BEGIN

(** [all(getattr(item, key) == value for key, value in filters.items())]:
    stops at the first pair that differs; [inl] is the [AttributeError] of a
    [getattr] that was reached. *)
Fixpoint all_match (item : Item) (filters : list (string * val))
    : string + bool :=
  match filters with
  | [] => inr true
  | (key, value) :: rest =>
      match getattr item key with
      | None => inl key
      | Some a => if py_eq a value then all_match item rest else inr false
      end
  end.

(** The list comprehension of [list]: items are tested in order and the
    first exception ends the evaluation. *)
Fixpoint select (items : list Item) (filters : list (string * val))
    : string + list Item :=
  match items with
  | [] => inr []
  | item :: rest =>
      match all_match item filters with
      | inl e => inl e
      | inr keep =>
          match select rest filters with
          | inl e => inl e
          | inr kept => inr (if keep then item :: kept else kept)
          end
      end
  end.

(** [BaseService.list] *)
Definition list_ (self : BaseService) (filters : list (string * val))
    : string + list Item :=
  let results := dict_values (_storage self) in
  match filters with
  | [] => inr results
  | _ => select results filters
  end.

(** [BaseService.create]; [inl] when the model constructor raises, in which
    case nothing is stored. *)
Definition create (self : BaseService) (data : create_arg)
    : string + (Item * BaseService) :=
  match match data with
        | FromDict d => model_class d
        | FromItem item => inr item
        end with
  | inl e => inl e
  | inr item =>
      inr (item, {| _storage := dict_set (_storage self) (id item) item |})
  end.

(** [BaseService.delete] *)
Definition delete (self : BaseService) (k : UUID) : bool * BaseService :=
  if dict_contains (_storage self) k
  then (true, {| _storage := dict_del (_storage self) k |})
  else (false, self).

(** [BaseService.exists] *)
Definition exists_ (self : BaseService) (k : UUID) : bool :=
  dict_contains (_storage self) k.

(** [BaseService.count] *)
Definition count (self : BaseService) (filters : list (string * val))
    : string + nat :=
  match list_ self filters with
  | inl e => inl e
  | inr items => inr (length items)
  end.

End Service.

(** The reading of [list] in the specification: "returns exactly the stored
    items whose named attributes equal the filter values". *)
Definition has_filter_values (item : Item) (filters : list (string * val))
    : bool :=
  forallb (fun kv => match getattr item kv.1 with
                     | Some a => py_eq a kv.2
                     | None => false
                     end) filters.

END

Restate word for word the lines from the line containing "forallb (fun kv" through the last line of the listing, inclusive, and nothing beyond them.

Task response:
  forallb (fun kv => match getattr item kv.1 with
                     | Some a => py_eq a kv.2
                     | None => false
                     end) filters.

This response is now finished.